(** The fund targets: a target of [b] bytes covers half the cost of writing
    and half the cost of reading [ceil(b / SectorSize)] sectors, enough whole
    sectors to hold the bytes; the read-only target is the read half, so it never
    exceeds the full target. *)
Theorem host_fund_target_spec (host : Host) (b : Z) (t tr : Currency) :
  (0 < b)%Z → is_u64 (b + SectorSize) →
  HostFundTarget host b = Ok t → HostReadFundTarget host b = Ok tr →
  (Big tr ≤ Big t)%Z ∧
  ∃ sectors w r wu ru,
    (b ≤ sectors * SectorSize < b + SectorSize)%Z ∧
    RPCWriteSectorCost (Prices (Host.Settings host)) SectorSize = Ok wu ∧ RenterCost wu = Ok w ∧
    RPCReadSectorCost (Prices (Host.Settings host)) SectorSize = Ok ru ∧ RenterCost ru = Ok r ∧
    Big t = (Big w * sectors / 2 + Big r * sectors / 2)%Z ∧ Big tr = (Big r * sectors / 2)%Z.
Proof.
  intros Hb Hu. unfold HostFundTarget, HostReadFundTarget. destruct (Z.eqb_spec b 0); [lia|].
  intros (u1 & H1 & (u2 & H2 & Ht)%bind_ok)%bind_ok Htr. rewrite H2 in Htr. injection Htr as <-.
  apply half_cost_inv in H1 as (wu & w & Hwu & Hw & Hu1); [|apply target_sectors_u64].
  apply half_cost_inv in H2 as (ru & r & Hru & Hr & Hu2); [|apply target_sectors_u64].
  apply cAdd_inv in Ht. pose proof (Big_nonneg u1). split; [lia|].
  exists (target_sectors b), w, r, wu, ru. split_and!; try done; [| |congruence].
  - rewrite target_sectors_ceil by done. pose proof SectorSize_pos as HS.
    pose proof (Z.mul_succ_div_gt (b + SectorSize - 1) SectorSize (proj1 HS)). nia.
  - rewrite target_sectors_ceil by done. pose proof SectorSize_pos as HS.
    pose proof (Z.mul_div_le (b + SectorSize - 1) SectorSize (proj1 HS)). nia.
Qed.
End targets.

(** ** Service accounts *)

Section service.
Context {C : CurrencyOps}.

(** [AccountManager.serviceAccounts]; every operation is one critical section of
    [serviceAccountsMu]. *)
Abbreviation serviceAccounts := (gmap PublicKey (gmap PublicKey Currency)) (only parsing).

(** Reading a missing key of a Go map gives the zero value. *)
Definition balance_at (m : gmap PublicKey Currency) (hostKey : PublicKey) : Currency :=
  default ZeroCurrency (m !! hostKey).

Definition RegisterServiceAccount (account : PublicKey) (m : serviceAccounts) : result unit * serviceAccounts :=
  match m !! account with
  | Some _ => (Panic, m)
  | None => (Ok tt, <[account := ∅]> m)
  end.

Definition ResetAccountBalance (hostKey account : PublicKey) (m : serviceAccounts) : result unit * serviceAccounts :=
  match m !! account with
  | None => (Err (ESentinel ErrNotFound), m)
  | Some b => (Ok tt, <[account := <[hostKey := ZeroCurrency]> b]> m)
  end.

Definition ServiceAccountBalance (hostKey account : PublicKey) (m : serviceAccounts) : result Currency :=
  match m !! account with
  | None => Err (ESentinel ErrNotFound)
  | Some b => Ok (balance_at b hostKey)
  end.

Definition DebitServiceAccount (hostKey account : PublicKey) (amount : Currency) (m : serviceAccounts) : result unit * serviceAccounts :=
  match m !! account with
  | None => (Err (ESentinel ErrNotFound), m)
  | Some b =>
      let '(val, underflow) := SubWithUnderflow (balance_at b hostKey) amount in
      let val := if underflow : bool then ZeroCurrency else val in
      (Ok tt, <[account := <[hostKey := val]> b]> m)
  end.

Definition update_service_account (balance : Currency) (m : serviceAccounts) (a : HostAccount) : serviceAccounts :=
  match m !! AccountKey a with
  | None => m
  | Some b => <[AccountKey a := <[AHostKey a := balance]> b]> m
  end.

Definition UpdateServiceAccounts (accounts : list HostAccount) (balance : Currency) (m : serviceAccounts) : serviceAccounts :=
  foldl (update_service_account balance) m accounts.

(** The accounts in the order [range] visits them. *)
Definition ServiceAccounts (order : list PublicKey → list PublicKey) (hk : PublicKey) (m : serviceAccounts) : list HostAccount :=
  (λ a, mkHostAccount a hk 0 0 false) <$> order (map_to_list m).*1.

(** *** Balances *)

(** What a client of the component sees: the balance of a registered account on
    a host, in hastings. *)
Definition balance (m : serviceAccounts) (account hostKey : PublicKey) : option Z :=
  (λ b, Big (balance_at b hostKey)) <$> m !! account.

Context {L : CurrencyLaws C}.

Lemma balance_update_entry m account (b : gmap PublicKey Currency) hk v a h :
  m !! account = Some b →
  balance (<[account := <[hk := v]> b]> m) a h =
    if decide (a = account ∧ h = hk) then Some (Big v) else balance m a h.
Proof.
  intros Hb. unfold balance. case_decide as Hd.
  - destruct Hd as [-> ->]. rewrite lookup_insert_eq. simpl. unfold balance_at. by rewrite lookup_insert_eq.
  - destruct (decide (a = account)) as [->|Ha]; [|by rewrite lookup_insert_ne].
    rewrite lookup_insert_eq, Hb. simpl. unfold balance_at. rewrite lookup_insert_ne; [done|]. naive_solver.
Qed.

Lemma update_service_account_balance v m x a h :
  balance (update_service_account v m x) a h =
    if decide (a = AccountKey x ∧ h = AHostKey x) then (λ _, Big v) <$> balance m a h else balance m a h.
Proof.
  unfold update_service_account. destruct (m !! AccountKey x) as [b|] eqn:E.
  - rewrite (balance_update_entry _ _ _ _ _ _ _ E). case_decide as Hd; [|done].
    destruct Hd as [-> ->]. unfold balance. by rewrite E.
  - case_decide as Hd; [|done]. destruct Hd as [-> ->]. unfold balance. by rewrite E.
Qed.

(** The balances of the service accounts: debiting never goes below zero and
    touches one account on one host, resetting sets that balance to zero, an
    update sets the balance of exactly the registered accounts it lists, and on
    an unregistered account every operation fails and changes nothing. *)
Theorem service_account_balances (m : serviceAccounts) (account hostKey a h : PublicKey)
    (amount v : Currency) (accounts : list HostAccount) :
  balance (DebitServiceAccount hostKey account amount m).2 a h =
    (if decide (a = account ∧ h = hostKey) then (λ b, Z.max 0 (b - Big amount)) <$> balance m a h else balance m a h) ∧
  balance (ResetAccountBalance hostKey account m).2 a h =
    (if decide (a = account ∧ h = hostKey) then (λ _, 0%Z) <$> balance m a h else balance m a h) ∧
  balance (UpdateServiceAccounts accounts v m) a h =
    (if decide (Exists (λ x, AccountKey x = a ∧ AHostKey x = h) accounts) then (λ _, Big v) <$> balance m a h else balance m a h) ∧
  ((DebitServiceAccount hostKey account amount m).1 = Ok tt ↔ is_Some (balance m account hostKey)) ∧
  ((ResetAccountBalance hostKey account m).1 = Ok tt ↔ is_Some (balance m account hostKey)).
Proof.
  split_and!.
  - unfold DebitServiceAccount. destruct (m !! account) as [b|] eqn:E; simpl.
    2: { case_decide as Hd; [|done]. destruct Hd as [-> ->]. unfold balance. by rewrite E. }
    destruct (SubWithUnderflow (balance_at b hostKey) amount) as [val under] eqn:Es. simpl.
    rewrite (balance_update_entry _ _ _ _ _ _ _ E). case_decide as Hd; [|done]. destruct Hd as [-> ->].
    unfold balance. rewrite E. simpl. f_equal.
    destruct (Z.lt_ge_cases (Big (balance_at b hostKey)) (Big amount)) as [Hlt|Hge].
    + pose proof (SubWithUnderflow_under _ _ Hlt) as Hu. rewrite Es in Hu. simpl in Hu. subst under.
      rewrite ZeroCurrency_Big. lia.
    + destruct (SubWithUnderflow_ok _ _ Hge) as [Hu Hv]. rewrite Es in Hu, Hv. simpl in *. subst under. lia.
  - unfold ResetAccountBalance. destruct (m !! account) as [b|] eqn:E; simpl.
    + rewrite (balance_update_entry _ _ _ _ _ _ _ E). case_decide as Hd; [|done]. destruct Hd as [-> ->].
      unfold balance. rewrite E. simpl. by rewrite ZeroCurrency_Big.
    + case_decide as Hd; [|done]. destruct Hd as [-> ->]. unfold balance. by rewrite E.
  - unfold UpdateServiceAccounts. induction accounts as [|x l IH] using rev_ind.
    { rewrite decide_False; [done|]. intros H. by apply List.Exists_nil in H. }
    rewrite foldl_app. simpl. rewrite update_service_account_balance, IH. clear IH.
    assert (Exists (λ y, AccountKey y = a ∧ AHostKey y = h) (l ++ [x]) ↔
            Exists (λ y, AccountKey y = a ∧ AHostKey y = h) l ∨ (AccountKey x = a ∧ AHostKey x = h)) as Hiff
      by (rewrite list.Exists_app, List.Exists_cons, List.Exists_nil; tauto).
    repeat case_decide; try naive_solver; by destruct (balance m a h).
  - unfold DebitServiceAccount, balance. destruct (m !! account) eqn:E; simpl.
    + destruct (SubWithUnderflow _ _). simpl. split; [by eexists|done].
    + split; [done|]. by intros [].
  - unfold ResetAccountBalance, balance. destruct (m !! account) eqn:E; simpl.
    + split; [by eexists|done].
    + split; [done|]. by intros [].
Qed.
End service.

(** ** Pruning *)

Section prune.
#[local] Open Scope go_scope.
Context {S : Type}.
Variable store_PruneAccounts : Z → M S unit.

Definition objectBatchSize : Z := 100.

(** The loop of [performPruneAccounts]: it runs until the store has nothing left
    to prune; [None] when [fuel] rounds were not enough. *)
Fixpoint performPruneAccounts (fuel : nat) : M S (option unit) :=
  match fuel with
  | O => mret None
  | Datatypes.S fuel =>
      let* r := try (store_PruneAccounts objectBatchSize) in
      match r with
      | Ok _ => performPruneAccounts fuel
      | Err e => if errors_Is e ErrNotFound then mret (Some tt) else throw (EWrap "failed to prune accounts: " e "")
      | Panic => panic
      end
  end.

(** Pruning ends: when every successful round of the store removes at least
    one of the things there are to prune ([work]), as many rounds as there is
    work, and one more, always reach a result: nothing left, or the store's
    error. *)
Theorem prune_accounts_terminates (work : S → nat) (fuel : nat) (s : S) :
  (∀ s s', store_PruneAccounts objectBatchSize s = (Ok tt, s') → work s' < work s) →
  work s < fuel →
  (performPruneAccounts fuel s).1 ≠ Ok None.
Proof.
  intros Hdec. revert s. induction fuel as [|fuel IH]; intros s Hf; [lia|].
  simpl. unfold bindM, mbind, M_bind, try.
  destruct (store_PruneAccounts objectBatchSize s) as [[[]|e|] s'] eqn:E; [|by destruct (errors_Is e ErrNotFound)|done].
  apply IH. apply Hdec in E. lia.
Qed.
End prune.

(** ** Connect keys and pre-authorized keys *)

Record AppConnectKeyRequest := mkConnectKeyRequest { CK_Key : string; CK_Description : string; CK_Quota : string }.

Record PreAuthorizedKeyRequest := mkPreAuth {
  PK_PublicKey : PublicKey;
  PK_Signature : N;
  PK_ConnectKey : string;
  PK_Expiration : Z;
  PK_TotalUses : Z;
  PK_AllowedAppID : option Hash256 }.

Section connect.
#[local] Open Scope go_scope.
Context {S : Type} {E : EncoderOps}.
Context {ConnectKey PreAuthorizedKey : Type}.
Variable store_AddAppConnectKey store_UpdateAppConnectKey : AppConnectKeyRequest → M S ConnectKey.
Variable store_AddPreAuthorizedKey : PreAuthorizedKeyRequest → M S PreAuthorizedKey.
(** [hex.EncodeToString(frand.Bytes(32))] *)
Variable random_key : M S string.
Variable time_Now : M S Z.
(** [types.PublicKey.VerifyHash] *)
Variable VerifyHash : PublicKey → Hash256 → N → bool.

Definition AddAppConnectKey (key : AppConnectKeyRequest) : M S ConnectKey :=
  if String.eqb (CK_Quota key) "" then throw (ESentinel ErrNoQuota)
  else
    let* k := (if String.eqb (CK_Key key) "" then random_key else mret (CK_Key key)) in
    store_AddAppConnectKey (mkConnectKeyRequest k (CK_Description key) (CK_Quota key)).

Definition UpdateAppConnectKey (key : AppConnectKeyRequest) : M S ConnectKey :=
  if String.eqb (CK_Quota key) "" then throw (ESentinel ErrNoQuota)
  else store_UpdateAppConnectKey key.

(** What [PreAuthorizedKeyRequest.SigHash] writes to the hasher. *)
Definition PreAuth_preimage (req : PreAuthorizedKeyRequest) : list byte :=
  WriteString "indexd/preauthorized-key/create/v1" ++
  WriteHash (PK_PublicKey req) ++
  WriteString (PK_ConnectKey req) ++
  WriteTime (PK_Expiration req) ++
  WriteUint64 (u64 (PK_TotalUses req)) ++
  WriteBool (match PK_AllowedAppID req with Some _ => true | None => false end) ++
  match PK_AllowedAppID req with Some id => WriteHash id | None => [] end.

Definition PreAuth_SigHash (req : PreAuthorizedKeyRequest) : Hash256 := Sum (PreAuth_preimage req).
··········
* WHAT TO WORK ON:
Locate the line that contains "let* k := (if", then please quote it and every line after it to the end of the entries above, exactly and with nothing else.

* TASK RESPONSE:
    let* k := (if String.eqb (CK_Key key) "" then random_key else mret (CK_Key key)) in
    store_AddAppConnectKey (mkConnectKeyRequest k (CK_Description key) (CK_Quota key)).

Definition UpdateAppConnectKey (key : AppConnectKeyRequest) : M S ConnectKey :=
  if String.eqb (CK_Quota key) "" then throw (ESentinel ErrNoQuota)
  else store_UpdateAppConnectKey key.

(** What [PreAuthorizedKeyRequest.SigHash] writes to the hasher. *)
Definition PreAuth_preimage (req : PreAuthorizedKeyRequest) : list byte :=
  WriteString "indexd/preauthorized-key/create/v1" ++
  WriteHash (PK_PublicKey req) ++
  WriteString (PK_ConnectKey req) ++
  WriteTime (PK_Expiration req) ++
  WriteUint64 (u64 (PK_TotalUses req)) ++
  WriteBool (match PK_AllowedAppID req with Some _ => true | None => false end) ++
  match PK_AllowedAppID req with Some id => WriteHash id | None => [] end.

Definition PreAuth_SigHash (req : PreAuthorizedKeyRequest) : Hash256 := Sum (PreAuth_preimage req).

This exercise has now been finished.